IRCC’s notice (dated November 25, 2025) confirms that from January 1, 2026, master’s and doctoral students enrolled at public DLIs will be PAL/TAL-exempt. Other PAL/TAL-exempt groups include K–12 students, select federal priority/vulnerable cohorts, and extensions at the same DLI and same study level.

IRCC’s national 2026 issuance targets by cohort are:

  • Master’s & PhD at public DLIs (PAL/TAL-exempt): 49,000
  • K–12 (PAL/TAL-exempt): 115,000
  • Other PAL/TAL-exempt applicants: 64,000
  • PAL/TAL-required cohorts: 180,000
  • Total: 408,000

Province-wise targets for PAL/TAL-required cohorts (permits to be issued)

IRCC says up to 180,000 permits are expected to be issued to students who require a PAL/TAL, and it distributes this issuance target across provinces/territories.

Province/Territory 2026 target (PAL/TAL-required permits)
Ontario 70,074
Quebec 39,474
British Columbia 24,786
Alberta 21,582
Manitoba 6,534
Saskatchewan 5,436
Nova Scotia 4,680
New Brunswick 3,726
Newfoundland & Labrador 2,358
Prince Edward Island 774
NWT 198
Yukon 198
Nunavut 180

Source: IRCC, Nov 25, 2025.

“Allocations” are higher than targets — here’s why

IRCC separately assigns 2026 allocations for PAL/TAL-required applications based on recent approval rates.
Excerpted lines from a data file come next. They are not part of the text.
(** * Smart-Bank-Recommender: the Express gateway in front of the ML service

    A shallow embedding of the TypeScript backend (controllers, routes,
    validation middleware and the ML-service client) together with the
    properties that its specification states about the request/response
    boundary.

    Conventions of the embedding:
    - a JavaScript value that came out of JSON is a [jsval]; [undefined] is
      the [None] of an [option jsval];
    - JavaScript numbers are rationals ([Q]) or integers ([Z]); where the
      code turns a string into a number ([parseInt], [parseFloat]) the value
      is rounded to the nearest double, as JavaScript does; a [JNum] of a
      request body is the double [JSON.parse] made of it; the exponent range
      has no upper end, so a magnitude of 2^1024 or more, which JavaScript
      makes Infinity, stays a finite number;
    - strings are sequences of code units below 256;
    - module-level mutable bindings ([profiles], [nextId], [usageLogs],
      [nextLogId]), the logger output and the remote ML service are fields
      of one [World] that every handler threads through. *)

From Stdlib Require Import ZArith QArith Qabs String Ascii List Bool Lia.
From stdpp Require Import base gmap strings list.

Local Open Scope Z_scope.
Local Open Scope string_scope.

(** ** JSON values and JavaScript objects *)

#[warnings="-register-all"]
Inductive jsval : Type :=
| JNull
| JBool (b : bool)
| JNum (q : Q)
| JStr (s : string)
| JArr (items : list jsval)
| JObj (fields : list (string * jsval)).

Definition JInt (n : Z) : jsval := JNum (inject_Z n).

Fixpoint assoc (k : string) (fs : list (string * jsval)) : option jsval :=
  match fs with
  | [] => None
  | (k', v) :: rest => if String.eqb k k' then Some v else assoc k rest
  end.

(** [o.k]: reading a property.  A missing property, and any property of a
    value that is not an object literal, reads as [undefined]. *)
Definition prop (k : string) (o : jsval) : option jsval :=
  match o with
  | JObj fs => assoc k fs
  | _ => None
  end.

(** An object literal as it is serialised: a property whose value is
    [undefined] is left out by [JSON.stringify]. *)
Fixpoint literal (fs : list (string * option jsval)) : list (string * jsval) :=
  match fs with
  | [] => []
  | (k, Some v) :: rest => (k, v) :: literal rest
  | (_, None) :: rest => literal rest
  end.

Definition obj (fs : list (string * option jsval)) : jsval := JObj (literal fs).

Definition keys (o : jsval) : list string :=
  match o with
  | JObj fs => map fst fs
  | _ => []
  end.

(** [a === n] for a number [n]. *)
Definition strict_eq_num (a : jsval) (n : Z) : bool :=
  match a with
  | JNum q => Qeq_bool q (inject_Z n)
  | _ => false
  end.

(** ** utils/constants.ts *)

Module HTTP_STATUS.
Definition OK : Z := 200.
Definition CREATED : Z := 201.
Definition BAD_REQUEST : Z := 400.
Definition NOT_FOUND : Z := 404.
Definition INTERNAL_SERVER_ERROR : Z := 500.
Definition BAD_GATEWAY : Z := 502.
Definition SERVICE_UNAVAILABLE : Z := 503.
End HTTP_STATUS.

Module ERROR_MESSAGES.
Definition VALIDATION_ERROR : string := "Validation error".
Definition ML_SERVICE_ERROR : string := "ML service communication error".
Definition INTERNAL_ERROR : string := "Internal server error".
Definition NOT_FOUND : string := "Resource not found".
End ERROR_MESSAGES.

(** ** types/index.ts *)

(** [UserProfile]: the interface declares exactly four members.  At run
    time each holds whatever the request body held, possibly [undefined]. *)
Record UserProfile : Type := {
  income : option jsval;
  spending_score : option jsval;
  saving_frequency : option jsval;
  loan_behavior : option jsval;
}.

(** The members of the declared [RecommendationResponse] interface. *)
Definition RecommendationResponse_members : list string :=
  ["recommended_account"; "recommended_savings"; "recommended_loan";
   "recommended_digital_service"; "cluster_segment"].

Record UsageLog : Type := {
  user_id : option jsval;
  action : option jsval;
  metadata : jsval;
}.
These allocations reflect how many applications provinces/territories are expected to submit to reach issuance targets after refusals. The total allocation is 309,670 PAL/TAL-required applications.

Top allocations include Ontario (104,780), Quebec (93,069), B.C. (32,596) and Alberta (32,271).

Impact on Indian students

  • Undergraduate and many non-degree applicants (PAL/TAL-required) face a tighter, province-linked pipeline, especially in Ontario and B.C., where demand is traditionally high.
  • Master’s/PhD aspirants at public institutions get a clearer filing path from Jan 1, 2026 because the PAL/TAL requirement is removed for this group.

If you need a PAL/TAL, track your province’s stance on how it issues attestation letters because IRCC’s cap mechanics for 2026 hinge on those cohorts. Graduate applicants should still confirm their program and institution are within the public DLI category once IRCC publishes its “eligible public DLI programs” list.